(** C1, as amended.  When the remote answers a creation with a
    collision whose info holds a reference to an entity of the kind
    asked for, the session takes the identifier out of the info, clears
    that entity and sends the edit again, now for that identifier; it
    does so again for every further collision, however many the remote
    reports in a row (as long as the interpreter grants the frames),
    and returns the identifier of the first answer without an error.
    [answers] is the script of such a remote and [requests] the
    requests sent: token and edit, then for each collision token, clear,
    token and edit on the identifier found. *)
Theorem collision_recovery (item : bool) (data : payload) (tok final : string)
  (rest : list response) (cs : list (string * string)) (depth : nat)
  (sent : list request) :
  Forall (collides item) cs ->
  length cs < depth ->
  create_wb_thing_raw depth item data None
    {| script := answers tok final rest cs; log := sent |}
  = (Ok final,
      {| script := rest;
         log := (sent ++ requests item data tok None cs)%list |}).
Proof.
  intros Hcs Hdepth. now apply collisions_recovered.
Qed.

Lemma collision_recovery_witness :
  create_wb_thing_raw 2 true thing_data None
    {| script := [ok_token "t"; refused collision_info;
                  ok_token "t"; done "Q42";
                  ok_token "t"; done "Q42"];
       log := [] |}
  = (Ok "Q42",
      {| script := [];
         log := [QueryTokens; EditEntity (New "item") true thing_data "t";
                 QueryTokens; EditEntity (Existing "Q42") true DataEmpty "t";
                 QueryTokens; EditEntity (Existing "Q42") false thing_data "t"] |}).
Proof.
  apply (@collision_recovery true thing_data "t" "Q42" [] [(collision_info, "Q42")] 2 []).
  - constructor; [split; reflexivity | constructor].
  - apply le_n.
Defined.

(** C1 as stated fails: the retry is answered with a collision again,
    and the run does not fail; the entity is cleared a second time, the
    edit is sent a third time, and its identifier is returned. *)
Lemma second_collision_is_recovered :
  create_wb_thing_raw 3 true thing_data None
    {| script := [ok_token "t"; refused collision_info;
                  ok_token "t"; done "Q42";
                  ok_token "t"; refused collision_info;
                  ok_token "t"; done "Q42";
                  ok_token "t"; done "Q42"];
       log := [] |}
  = (Ok "Q42",
      {| script := [];
         log := [QueryTokens; EditEntity (New "item") true thing_data "t";
                 QueryTokens; EditEntity (Existing "Q42") true DataEmpty "t";
                 QueryTokens; EditEntity (Existing "Q42") false thing_data "t";
                 QueryTokens; EditEntity (Existing "Q42") true DataEmpty "t";
                 QueryTokens; EditEntity (Existing "Q42") false thing_data "t"] |}).
Proof. reflexivity. Qed.

(** ** Claims on literals: [create_claim] *)

Lemma n3_literal_quoted (l : literal) :
  exists rest, n3 (Literal l) = Ok (String Text.dquote rest).
Proof.
  unfold n3, quote_encode.
  destruct (Text.contains _ _); simpl; eauto.
Qed.

Section LiteralClaims.
Variable validators_url : string -> bool.

(** No text that begins with a double quote is a URL. *)
Hypothesis url_has_no_quote :
  forall rest, validators_url (String Text.dquote rest) = false.
(** * The HTTP wrapper of the MCP server: connection lifecycle and forwarding

    A shallow embedding of the reconnecting wrapper (the script with
    [initializeMcpClient], [setupConnectionMonitoring], [sendToMcpServer] and
    the [/tools/get-cookie] route), followed by the properties of it that the
    specification states.

    The wrapper is a single-threaded Node.js program: a piece of code runs
    from one [await] to the next without interruption, and between two such
    pieces any other callback may run.  An async function is therefore a tree
    ([Prog]) whose nodes read or write the module-level variables or suspend
    on a promise; the event loop ([step]) resumes suspended functions in any
    order.

    The routes of the HTTP server are in [Server]; the first version of the
    wrapper, which does not reconnect, is in [Simple].

    Left out: what [console.log] prints (a template literal that is logged is
    still evaluated, since it can throw); the script that spawns the wrapper;
    [process.exit] and [server.close] in the signal handlers (the model lets
    the event loop run on after a signal, as the program does until the
    server has closed).  Promises of the client settle with a value or reject
    with an [Error] object. *)

From Stdlib Require Import ZArith DecimalString.
From stdpp Require Import base list strings.

Set Warnings "-register-all".

Open Scope string_scope.
Open Scope list_scope.
Open Scope nat_scope.

(* ===================================================================== *)
(** ** JavaScript values *)
(* ===================================================================== *)

(** The values that [JSON.parse] and the MCP client hand to the wrapper.
    Of the numbers only the integers are modelled: [JNum n] is the Number
    nearest to [n] (so [JNum 0] is also [-0]).  [JObj] lists the own
    properties of an object, each key once; such an object has
    [Object.prototype] as its prototype and no callable property. *)
Inductive JsValue : Type :=
| JUndefined
| JNull
| JBool (b : bool)
| JNum (n : Z)
| JStr (s : string)
| JArr (items : list JsValue)
| JObj (fields : list (string * JsValue)).

(** An [Error] object; only its [message] is ever read. *)
Record Err : Type := { message : string }.

(** [!v] is [negb (truthy v)]. *)
Definition truthy (v : JsValue) : bool :=
  match v with
  | JUndefined | JNull => false
  | JBool b => b
  | JNum n => negb (n =? 0)%Z
  | JStr s => negb (String.eqb s "")
  | JArr _ | JObj _ => true
  end.

(** [fields.key] on the property list of an object. *)
Fixpoint field (key : string) (fields : list (string * JsValue)) : JsValue :=
  match fields with
  | [] => JUndefined
  | (k, v) :: rest => if String.eqb k key then v else field key rest
  end.

(** [const { url: x } = v]: reading property [url] off [null] or
    [undefined] throws a TypeError (its message is never read); strings,
    numbers, booleans and arrays have no such property. *)
Definition destructure_url (v : JsValue) : Err + JsValue :=
  match v with
  | JUndefined =>
      inl {| message := "Cannot destructure property 'url' of 'JSON.parse(...)' as it is undefined." |}
  | JNull =>
      inl {| message := "Cannot destructure property 'url' of 'JSON.parse(...)' as it is null." |}
  | JObj fields => inr (field "url" fields)
  | _ => inr JUndefined
  end.

(** *** Numbers as text

    [Number::toString] for the integers.  Below [2^53] an integer is a
    Number and its text is its decimal digits; above, the text is the
    shortest decimal number that converts to the nearest Number, written in
    full below [10^21] and with an exponent from there on. *)

(** The decimal digits of an integer. *)
Definition decimal (n : Z) : string := NilZero.string_of_int (Z.to_int n).

(** How many decimal digits [n > 0] has. *)
Definition digits (n : Z) : Z := Z.of_nat (String.length (decimal n)).

(** The Number nearest to the integer [v >= 2^53] (ties to the even
    mantissa): its mantissa, [2^52 <= m < 2^53], and exponent. *)
Definition nearest_double (v : Z) : Z * Z :=
  let e := (Z.log2 v - 52)%Z in
  let m := (v / 2 ^ e)%Z in
  let rest := (v mod 2 ^ e)%Z in
  let half := (2 ^ (e - 1))%Z in
  let m := if (half <? rest)%Z || ((rest =? half)%Z && Z.odd m)
           then (m + 1)%Z else m in
  if (m =? 2 ^ 53)%Z then ((2 ^ 52)%Z, (e + 1)%Z) else (m, e).

(** The decimal numbers with [k] digits next to [x] that convert to the Number
    [x = m * 2^e]; the nearer one first. *)
Definition candidates (m e : Z) (k : Z) : list Z :=
  let x := (m * 2 ^ e)%Z in
  let unit := (10 ^ (digits x - k))%Z in
  let below := (x / unit * unit)%Z in
  let above := (below + unit)%Z in
  (* four times the bounds of the interval that rounds to [x] *)
  let low := (4 * x - (if (m =? 2 ^ 52)%Z then 2 ^ e else 2 * 2 ^ e))%Z in
  let high := (4 * x + 2 * 2 ^ e)%Z in
  let fits (c : Z) :=
    if Z.even m then (low <=? 4 * c)%Z && (4 * c <=? high)%Z
    else (low <? 4 * c)%Z && (4 * c <? high)%Z in
  let ordered := if (above - x <? x - below)%Z then [above; below]
                 else if (x - below <? above - x)%Z then [below; above]
                 else if Z.even (below / unit) then [below; above]
                 else [above; below] in
  filter (fun c => Is_true (fits c)) ordered.

(** The shortest decimal number that converts to [x = m * 2^e], the nearest
    one if there are several ([Number::toString], step 5). *)
Fixpoint shortest (m e : Z) (k : Z) (tries : nat) : Z :=
  match tries with
  | 0 => (m * 2 ^ e)%Z
  | S tries =>
      match candidates m e k with
      | c :: _ => c
      | [] => shortest m e (k + 1)%Z tries
      end
  end.

(** [s] without its zeros at the end. *)
Fixpoint significand (s : string) : string :=
  match s with
  | EmptyString => EmptyString
  | String c rest =>
      match significand rest with
      | EmptyString => if String.eqb (String c EmptyString) "0" then EmptyString else String c EmptyString
      | rest' => String c rest'
      end
  end.

(** [Number::toString] for a positive integer that is written [c] in
    decimal digits: in full below [10^21], else with an exponent. *)
Definition positional (c : Z) : string :=
  if (digits c <=? 21)%Z then decimal c
  else
    match significand (decimal c) with
    | EmptyString => decimal c
    | String d EmptyString => String d ("e+" +:+ decimal (digits c - 1))
    | String d more => String d ("." +:+ more +:+ "e+" +:+ decimal (digits c - 1))
    end.

(** [String(n)] for the Number nearest to the integer [n]. *)
Definition number_text (n : Z) : string :=
  let v := Z.abs n in
  let sign := if (n <? 0)%Z then "-" else "" in
  if (v <? 2 ^ 53)%Z then sign +:+ decimal v
  else
    let (m, e) := nearest_double v in
    if (971 <? e)%Z then sign +:+ "Infinity"
    else sign +:+ positional (shortest m e 1 17).

(** *** Values as text *)

(** [fields] has an own property [key]. *)
Definition has_key (key : string) (fields : list (string * JsValue)) : bool :=
  existsb (fun kv => String.eqb kv.1 key) fields.

(** The TypeError of a conversion that finds no primitive value. *)
Definition unprintable : Err :=
  {| message := "Cannot convert object to primitive value" |}.

(** The text a template literal [`${v}`] inserts, or the TypeError it
    throws.  An array is joined with commas, [null] and [undefined] items
    as the empty text.  An object prints as [[object Object]], unless it has
    an own property [toString]: that one, not being callable, hides
    [Object.prototype.toString], and [valueOf] gives back the object. *)
Fixpoint to_text (v : JsValue) : Err + string :=
  match v with
  | JUndefined => inr "undefined"
  | JNull => inr "null"
  | JBool true => inr "true"
  | JBool false => inr "false"
  | JNum n => inr (number_text n)
  | JStr s => inr s
  | JArr items =>
      (fix join (l : list JsValue) : Err + string :=
         match l with
         | [] => inr ""
         | x :: rest =>
             match (match x with
                    | JUndefined | JNull => inr ""
                    | _ => to_text x
                    end) with
             | inl e => inl e
             | inr here =>
                 match rest with
                 | [] => inr here
                 | _ => match join rest with
                        | inl e => inl e
                        | inr more => inr (here +:+ "," +:+ more)
                        end
                 end
             end
         end) items
  | JObj fields =>
      if has_key "toString" fields then inl unprintable
      else inr "[object Object]"
  end.

(** [hay.includes(needle)] *)
Fixpoint includes (needle hay : string) : bool :=
  String.prefix needle hay ||
  match hay with
  | EmptyString => false
  | String _ rest => includes needle rest
  end.

(* ===================================================================== *)
(** ** Module-level state *)
(* ===================================================================== *)

Definition PORT : N := 12307.
Definition MCP_SERVER_URL : string := "http://127.0.0.1:12306/mcp".
Definition MAX_RECONNECT_ATTEMPTS : nat := 5.
Definition RECONNECT_DELAY : N := 2000.

(** A [Client] object is known by the order of its creation, a timer by the
    order of its [setInterval] call. *)
Definition Handle := nat.
Definition TimerId := nat.

(** The four [let] variables of the script, and what the runtime holds for
    it: how many [Client] objects were made, which of them have not had their
    [close()] settle yet ([live]), the running [setInterval] timers and the
    pending [setTimeout] callbacks (each by its delay). *)
Record State : Type := {
  mcpClient : option Handle;
  isInitializing : bool;
  isConnected : bool;
  reconnectAttempts : nat;
  clients : nat;
  live : list Handle;
  timers : nat;
  intervals : list TimerId;
  timeouts : list N
}.

Definition initial : State :=
  {| mcpClient := None; isInitializing := false; isConnected := false;
     reconnectAttempts := 0; clients := 0; live := []; timers := 0;
     intervals := []; timeouts := [] |}.
Lemma set_entry_ok (n : nat) (m : list (list cost)) (i j : nat) (v : cost) :
  square n m -> (i < n)%nat -> (j < n)%nat ->
  exists m', set_entry m i j v = Ok m'.
Proof.
  intros Hsq Hi Hj. unfold set_entry.
  destruct (getitem_lt_ok m i) as [row Hrow]; [destruct Hsq; lia|].
  rewrite Hrow. cbn [bind].
  pose proof (square_row n m i row Hsq (proj1 (getitem_nth _ _ _) Hrow))
    as Hlen.
  destruct (setitem_ok row j v) as [row' ->]; [lia|]. cbn [bind].
  apply setitem_ok. destruct Hsq; lia.
Qed.

Lemma set_entry_fail (n : nat) (m : list (list cost)) (i j : nat)
    (v : cost) :
  square n m -> (n <= i)%nat \/ (n <= j)%nat ->
  set_entry m i j v = Raise IndexError.
Proof.
  intros Hsq Hout. unfold set_entry, getitem.
  destruct (nth_error m i) as [row|] eqn:Erow; cbn [bind]; [|reflexivity].
  pose proof (square_row n m i row Hsq Erow) as Hlen.
  assert (Hi : (i < length m)%nat) by (apply nth_error_Some; congruence).
  destruct Hsq as [Hn _].
  rewrite setitem_fail by lia. reflexivity.
Qed.

Lemma zeros_square (n : nat) : square n (zeros n).
Proof.
  unfold zeros. split; [apply repeat_length|].
  apply Forall_forall. intros row Hrow. apply repeat_spec in Hrow.
  subst row. apply repeat_length.
Qed.

Lemma zeros_entry (n i j : nat) :
  (i < n)%nat -> (j < n)%nat -> entry (zeros n) i j = Ok (Fin 0).
Proof.
  intros Hi Hj. unfold entry, zeros, getitem.
  rewrite nth_error_repeat by exact Hi. cbn [bind].
  rewrite nth_error_repeat by exact Hj. reflexivity.
Qed.

End ArrayUpdate.

Section DistanceMatrix.
Import Extras Service Wire.

Lemma fill_element_reported (i j : nat) (m : list (list cost))
    (e : element) :
  fill_element i j m e =
  match reported e with
  | Some c => set_entry m i j c
  | None => Raise KeyError
  end.
Proof.
  unfold fill_element, reported.
  destruct (status e) as [st|]; cbn [key bind]; [|reflexivity].
  destruct (String.eqb st _); [|reflexivity].
  destruct (distance_value e); reflexivity.
Qed.
Lemma plan_for_sufficient_soil_default :
  generateRecommendations (mkFertilizerData 45 35 40 6.5 3.5 "wheat") = [micronutrientRec].
Proof.
  apply plan_for_sufficient_soil; vm_compute; reflexivity.
Defined.

Lemma insert_before_baseline (x : Recommendation) (l : list Recommendation) :
  x.(priority) <> low ->
  JS.insert byPriority x (l ++ [micronutrientRec])
  = JS.insert byPriority x l ++ [micronutrientRec].
Proof.
  intros Hx. induction l as [|y l IH]; cbn [JS.insert app].
  - assert (E : (0 <? byPriority x micronutrientRec) = false).
    { unfold byPriority. destruct (priority x); try congruence; vm_compute; reflexivity. }
    now rewrite E.
  - destruct (0 <? byPriority x y); [now rewrite IH | reflexivity].
Qed.

Lemma sort_before_baseline (body : list Recommendation) :
  Forall (fun r => r.(priority) <> low) body ->
  JS.sort byPriority (body ++ [micronutrientRec])
  = JS.sort byPriority body ++ [micronutrientRec].
Proof.
  induction 1 as [|x body Hx Hb IH]; [reflexivity|].
  cbn [JS.sort app]. rewrite IH. now apply insert_before_baseline.
Qed.
Module Camera.

Record t := mk {
  r_observador : R;
  theta_observador : R;
  fov_horizontal : R;
  fov_vertical : R;
  largura : Z;
  altura : Z
}.

(** The constructor with all its default arguments. *)
Definition padrao : t :=
  mk 100.0 (M_PI / 3.0) (M_PI / 4.0) (M_PI / 4.0) 800 600.

Definition com_r_observador (c : t) (x : R) : t :=
  mk x (theta_observador c) (fov_horizontal c) (fov_vertical c)
     (largura c) (altura c).

Definition com_theta_observador (c : t) (x : R) : t :=
  mk (r_observador c) x (fov_horizontal c) (fov_vertical c)
     (largura c) (altura c).

Definition com_resolucao (c : t) (w h : Z) : t :=
  mk (r_observador c) (theta_observador c) (fov_horizontal c)
     (fov_vertical c) w h.

End Camera.

Module ResultadoRaio.

Inductive Destino := HORIZONTE | DISCO | INFINITO | ERRO.

(** The three impact fields are left unassigned on some paths of
    [tracar_raio]; [None] stands for an unassigned field. *)
Record t := mk {
  destino : Destino;
  r_impacto : option R;
  phi_impacto : option R;
  theta_impacto : option R;
  passos : Z;
  cor : Pixel.t
}.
..............................
## TASK PROMPT
Taking the lines above, repeat exactly those from the line that contains "JObj _ => true" through the line that contains "off [null] or", and both of those lines as well. Include nothing else.

## THE COMPLETED TASK
  | JArr _ | JObj _ => true
  end.

(** [fields.key] on the property list of an object. *)
Fixpoint field (key : string) (fields : list (string * JsValue)) : JsValue :=
  match fields with
  | [] => JUndefined
  | (k, v) :: rest => if String.eqb k key then v else field key rest
  end.

(** [const { url: x } = v]: reading property [url] off [null] or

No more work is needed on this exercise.